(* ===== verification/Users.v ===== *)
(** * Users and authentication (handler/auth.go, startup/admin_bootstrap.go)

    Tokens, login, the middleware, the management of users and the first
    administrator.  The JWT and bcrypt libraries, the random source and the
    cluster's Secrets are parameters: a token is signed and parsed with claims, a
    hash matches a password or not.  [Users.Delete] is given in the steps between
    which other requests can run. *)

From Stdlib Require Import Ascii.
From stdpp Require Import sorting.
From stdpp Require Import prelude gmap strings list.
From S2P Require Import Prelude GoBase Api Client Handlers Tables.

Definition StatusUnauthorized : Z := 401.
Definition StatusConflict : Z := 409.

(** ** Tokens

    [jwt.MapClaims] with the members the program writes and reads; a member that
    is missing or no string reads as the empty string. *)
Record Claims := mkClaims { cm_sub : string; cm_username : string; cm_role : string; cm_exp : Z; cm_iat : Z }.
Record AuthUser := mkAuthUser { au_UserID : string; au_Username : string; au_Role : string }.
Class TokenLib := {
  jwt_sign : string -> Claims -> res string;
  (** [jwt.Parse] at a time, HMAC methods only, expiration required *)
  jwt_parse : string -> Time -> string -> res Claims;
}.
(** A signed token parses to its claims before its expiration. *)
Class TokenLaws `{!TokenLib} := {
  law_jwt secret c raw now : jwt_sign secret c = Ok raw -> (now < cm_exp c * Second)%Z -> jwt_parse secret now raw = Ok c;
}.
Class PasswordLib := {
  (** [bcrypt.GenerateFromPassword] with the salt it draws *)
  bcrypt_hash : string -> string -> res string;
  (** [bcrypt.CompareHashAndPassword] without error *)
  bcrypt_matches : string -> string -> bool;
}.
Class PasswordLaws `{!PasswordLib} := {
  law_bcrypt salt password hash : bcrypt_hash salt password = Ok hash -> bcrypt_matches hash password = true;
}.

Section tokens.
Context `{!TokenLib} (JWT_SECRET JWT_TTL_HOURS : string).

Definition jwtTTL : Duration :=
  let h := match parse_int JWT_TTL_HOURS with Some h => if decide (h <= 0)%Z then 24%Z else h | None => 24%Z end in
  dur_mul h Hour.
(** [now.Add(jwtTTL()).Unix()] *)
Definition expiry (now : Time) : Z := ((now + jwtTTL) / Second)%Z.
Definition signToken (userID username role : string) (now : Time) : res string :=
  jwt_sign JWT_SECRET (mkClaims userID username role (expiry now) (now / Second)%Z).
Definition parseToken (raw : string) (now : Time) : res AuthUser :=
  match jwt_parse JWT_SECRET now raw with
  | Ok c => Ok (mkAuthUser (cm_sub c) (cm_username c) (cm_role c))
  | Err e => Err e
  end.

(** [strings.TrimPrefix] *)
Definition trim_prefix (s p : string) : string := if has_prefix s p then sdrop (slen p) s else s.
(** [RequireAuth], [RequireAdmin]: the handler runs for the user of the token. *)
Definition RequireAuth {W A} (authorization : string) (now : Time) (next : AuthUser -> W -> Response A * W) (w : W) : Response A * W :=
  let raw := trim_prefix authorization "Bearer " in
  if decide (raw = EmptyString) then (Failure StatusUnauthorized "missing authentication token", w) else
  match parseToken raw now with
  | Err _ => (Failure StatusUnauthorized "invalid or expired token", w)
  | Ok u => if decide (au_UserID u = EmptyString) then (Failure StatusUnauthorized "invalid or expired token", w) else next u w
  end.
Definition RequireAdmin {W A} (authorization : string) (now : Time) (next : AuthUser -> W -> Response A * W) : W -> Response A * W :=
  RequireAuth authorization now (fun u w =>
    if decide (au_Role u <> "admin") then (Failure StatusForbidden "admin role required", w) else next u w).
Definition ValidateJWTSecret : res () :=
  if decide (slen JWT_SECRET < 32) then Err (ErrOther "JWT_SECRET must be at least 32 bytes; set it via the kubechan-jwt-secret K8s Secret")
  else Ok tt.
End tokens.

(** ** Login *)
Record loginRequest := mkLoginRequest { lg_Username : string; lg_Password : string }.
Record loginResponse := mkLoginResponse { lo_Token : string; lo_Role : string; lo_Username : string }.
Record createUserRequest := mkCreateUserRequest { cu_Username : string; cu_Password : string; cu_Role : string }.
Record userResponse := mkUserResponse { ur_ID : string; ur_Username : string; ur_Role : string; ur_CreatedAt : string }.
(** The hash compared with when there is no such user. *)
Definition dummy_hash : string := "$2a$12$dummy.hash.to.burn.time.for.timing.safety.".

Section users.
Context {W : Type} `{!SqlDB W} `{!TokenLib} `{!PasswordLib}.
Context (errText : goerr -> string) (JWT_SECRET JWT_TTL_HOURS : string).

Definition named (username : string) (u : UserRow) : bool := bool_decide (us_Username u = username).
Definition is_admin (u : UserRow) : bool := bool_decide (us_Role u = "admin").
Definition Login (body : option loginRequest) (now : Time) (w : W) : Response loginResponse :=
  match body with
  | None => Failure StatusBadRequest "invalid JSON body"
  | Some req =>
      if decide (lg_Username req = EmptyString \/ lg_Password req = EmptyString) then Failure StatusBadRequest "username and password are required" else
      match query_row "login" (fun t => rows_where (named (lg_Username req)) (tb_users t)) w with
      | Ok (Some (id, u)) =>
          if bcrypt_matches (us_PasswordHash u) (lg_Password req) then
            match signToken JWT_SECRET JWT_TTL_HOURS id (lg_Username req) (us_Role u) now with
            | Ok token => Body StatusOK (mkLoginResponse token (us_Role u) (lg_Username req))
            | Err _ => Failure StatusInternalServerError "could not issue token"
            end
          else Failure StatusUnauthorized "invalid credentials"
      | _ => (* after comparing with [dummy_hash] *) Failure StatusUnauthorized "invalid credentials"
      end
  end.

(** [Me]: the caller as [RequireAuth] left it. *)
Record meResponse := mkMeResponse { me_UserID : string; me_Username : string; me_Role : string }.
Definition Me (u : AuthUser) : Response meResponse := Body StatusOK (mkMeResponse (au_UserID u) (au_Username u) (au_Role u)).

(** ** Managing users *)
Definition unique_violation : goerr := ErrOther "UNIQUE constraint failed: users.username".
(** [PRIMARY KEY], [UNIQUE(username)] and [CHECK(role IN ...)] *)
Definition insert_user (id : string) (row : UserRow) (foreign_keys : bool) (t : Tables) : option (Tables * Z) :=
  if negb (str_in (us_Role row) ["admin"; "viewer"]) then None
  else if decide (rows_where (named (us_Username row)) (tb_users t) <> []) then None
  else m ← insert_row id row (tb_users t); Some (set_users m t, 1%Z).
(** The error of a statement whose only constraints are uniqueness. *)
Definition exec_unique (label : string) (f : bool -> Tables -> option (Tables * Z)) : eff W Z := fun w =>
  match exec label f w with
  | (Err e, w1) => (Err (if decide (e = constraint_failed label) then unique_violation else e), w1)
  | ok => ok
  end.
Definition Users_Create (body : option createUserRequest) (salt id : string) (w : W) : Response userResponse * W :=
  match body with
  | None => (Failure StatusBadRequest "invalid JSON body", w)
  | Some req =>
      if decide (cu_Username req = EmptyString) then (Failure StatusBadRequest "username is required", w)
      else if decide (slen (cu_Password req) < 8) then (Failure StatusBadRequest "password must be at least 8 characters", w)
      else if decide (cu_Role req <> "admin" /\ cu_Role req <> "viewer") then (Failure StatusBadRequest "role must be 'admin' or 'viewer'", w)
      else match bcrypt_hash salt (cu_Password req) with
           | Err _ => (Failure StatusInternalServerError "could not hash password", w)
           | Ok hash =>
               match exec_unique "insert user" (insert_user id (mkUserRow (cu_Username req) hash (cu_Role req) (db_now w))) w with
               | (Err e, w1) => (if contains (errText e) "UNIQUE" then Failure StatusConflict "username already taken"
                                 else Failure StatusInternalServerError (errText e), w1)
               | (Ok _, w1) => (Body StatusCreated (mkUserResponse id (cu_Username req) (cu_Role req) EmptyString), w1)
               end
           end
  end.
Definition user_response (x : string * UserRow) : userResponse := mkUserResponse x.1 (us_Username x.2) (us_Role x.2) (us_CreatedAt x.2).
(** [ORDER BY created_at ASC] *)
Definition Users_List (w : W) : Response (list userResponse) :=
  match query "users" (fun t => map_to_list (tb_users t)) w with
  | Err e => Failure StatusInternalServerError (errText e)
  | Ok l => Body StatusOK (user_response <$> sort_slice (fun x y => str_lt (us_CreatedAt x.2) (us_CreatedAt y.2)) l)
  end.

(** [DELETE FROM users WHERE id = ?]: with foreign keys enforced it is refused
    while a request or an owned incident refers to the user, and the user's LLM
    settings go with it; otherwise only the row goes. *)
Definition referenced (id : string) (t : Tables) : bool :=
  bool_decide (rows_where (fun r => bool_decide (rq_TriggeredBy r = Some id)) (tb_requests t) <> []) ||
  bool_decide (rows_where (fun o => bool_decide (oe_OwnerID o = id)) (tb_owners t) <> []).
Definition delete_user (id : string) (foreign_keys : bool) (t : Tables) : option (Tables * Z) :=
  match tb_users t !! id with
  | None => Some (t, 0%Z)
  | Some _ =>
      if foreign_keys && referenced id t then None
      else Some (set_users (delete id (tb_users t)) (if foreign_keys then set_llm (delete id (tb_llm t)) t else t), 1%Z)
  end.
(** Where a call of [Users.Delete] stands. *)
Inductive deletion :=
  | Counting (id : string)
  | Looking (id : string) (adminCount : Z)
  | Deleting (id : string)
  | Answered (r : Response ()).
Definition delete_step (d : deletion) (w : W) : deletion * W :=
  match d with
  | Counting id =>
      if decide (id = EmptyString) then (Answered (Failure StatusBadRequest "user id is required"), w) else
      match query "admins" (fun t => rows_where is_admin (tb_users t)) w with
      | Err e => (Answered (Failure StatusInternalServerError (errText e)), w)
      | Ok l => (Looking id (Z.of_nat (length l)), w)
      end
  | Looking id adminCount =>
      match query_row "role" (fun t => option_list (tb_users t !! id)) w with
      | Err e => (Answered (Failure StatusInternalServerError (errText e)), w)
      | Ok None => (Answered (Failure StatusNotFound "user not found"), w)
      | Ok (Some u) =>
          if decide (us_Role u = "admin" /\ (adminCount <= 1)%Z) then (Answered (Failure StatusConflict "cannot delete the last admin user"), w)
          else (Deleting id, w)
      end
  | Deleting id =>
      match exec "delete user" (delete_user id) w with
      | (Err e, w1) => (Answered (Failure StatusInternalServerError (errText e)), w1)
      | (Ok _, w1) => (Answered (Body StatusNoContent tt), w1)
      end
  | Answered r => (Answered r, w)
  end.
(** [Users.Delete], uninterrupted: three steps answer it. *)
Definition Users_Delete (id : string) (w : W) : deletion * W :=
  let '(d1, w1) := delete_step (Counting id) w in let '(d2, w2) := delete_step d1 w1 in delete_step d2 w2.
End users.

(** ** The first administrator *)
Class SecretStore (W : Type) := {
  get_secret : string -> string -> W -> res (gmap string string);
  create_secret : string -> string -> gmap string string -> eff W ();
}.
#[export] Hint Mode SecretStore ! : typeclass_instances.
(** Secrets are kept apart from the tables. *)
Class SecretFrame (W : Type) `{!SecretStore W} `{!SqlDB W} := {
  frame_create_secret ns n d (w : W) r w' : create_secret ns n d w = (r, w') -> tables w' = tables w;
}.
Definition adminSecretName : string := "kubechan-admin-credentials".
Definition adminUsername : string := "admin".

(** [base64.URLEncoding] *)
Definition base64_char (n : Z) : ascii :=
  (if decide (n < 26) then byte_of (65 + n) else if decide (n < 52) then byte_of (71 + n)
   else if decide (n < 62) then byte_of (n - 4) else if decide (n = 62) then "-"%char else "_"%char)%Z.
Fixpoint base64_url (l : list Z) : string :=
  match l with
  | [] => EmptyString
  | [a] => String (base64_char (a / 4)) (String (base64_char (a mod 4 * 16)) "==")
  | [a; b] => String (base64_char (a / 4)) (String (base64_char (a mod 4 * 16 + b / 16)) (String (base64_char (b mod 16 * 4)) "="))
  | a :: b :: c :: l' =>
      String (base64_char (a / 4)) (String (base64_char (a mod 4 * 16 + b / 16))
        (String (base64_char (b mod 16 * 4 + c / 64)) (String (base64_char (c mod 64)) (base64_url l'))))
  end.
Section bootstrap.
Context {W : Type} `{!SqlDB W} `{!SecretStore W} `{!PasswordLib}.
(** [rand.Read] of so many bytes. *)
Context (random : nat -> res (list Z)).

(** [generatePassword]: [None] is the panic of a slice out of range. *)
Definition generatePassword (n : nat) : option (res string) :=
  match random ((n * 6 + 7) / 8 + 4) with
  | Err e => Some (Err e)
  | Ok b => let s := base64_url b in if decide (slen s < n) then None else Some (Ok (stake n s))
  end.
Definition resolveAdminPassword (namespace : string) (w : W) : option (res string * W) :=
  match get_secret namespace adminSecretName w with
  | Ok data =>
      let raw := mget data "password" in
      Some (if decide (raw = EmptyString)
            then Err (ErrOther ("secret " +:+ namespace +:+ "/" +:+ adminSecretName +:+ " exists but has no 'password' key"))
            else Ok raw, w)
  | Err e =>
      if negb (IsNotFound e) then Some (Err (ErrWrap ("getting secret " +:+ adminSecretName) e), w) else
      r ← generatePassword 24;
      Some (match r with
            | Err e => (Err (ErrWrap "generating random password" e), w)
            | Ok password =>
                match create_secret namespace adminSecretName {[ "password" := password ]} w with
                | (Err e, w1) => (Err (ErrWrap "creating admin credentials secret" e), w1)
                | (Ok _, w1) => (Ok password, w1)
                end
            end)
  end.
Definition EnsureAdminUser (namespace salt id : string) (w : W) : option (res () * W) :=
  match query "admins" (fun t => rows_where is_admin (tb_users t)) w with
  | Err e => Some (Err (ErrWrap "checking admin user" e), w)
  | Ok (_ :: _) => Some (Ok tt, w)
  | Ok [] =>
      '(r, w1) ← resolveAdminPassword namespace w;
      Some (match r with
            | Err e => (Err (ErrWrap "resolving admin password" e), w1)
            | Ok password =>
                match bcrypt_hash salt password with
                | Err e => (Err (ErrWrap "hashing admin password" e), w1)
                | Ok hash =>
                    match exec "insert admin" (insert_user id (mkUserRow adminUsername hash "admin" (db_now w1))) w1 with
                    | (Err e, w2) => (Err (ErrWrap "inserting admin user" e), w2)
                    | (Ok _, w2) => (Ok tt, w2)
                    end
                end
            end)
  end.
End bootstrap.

**The problem**
Where a line in the material contains "adminCount", copy that line.

**Response for this exercise**
  | Looking (id : string) (adminCount : Z)
  | Looking id adminCount =>
          if decide (us_Role u = "admin" /\ (adminCount <= 1)%Z) then (Answered (Failure StatusConflict "cannot delete the last admin user"), w)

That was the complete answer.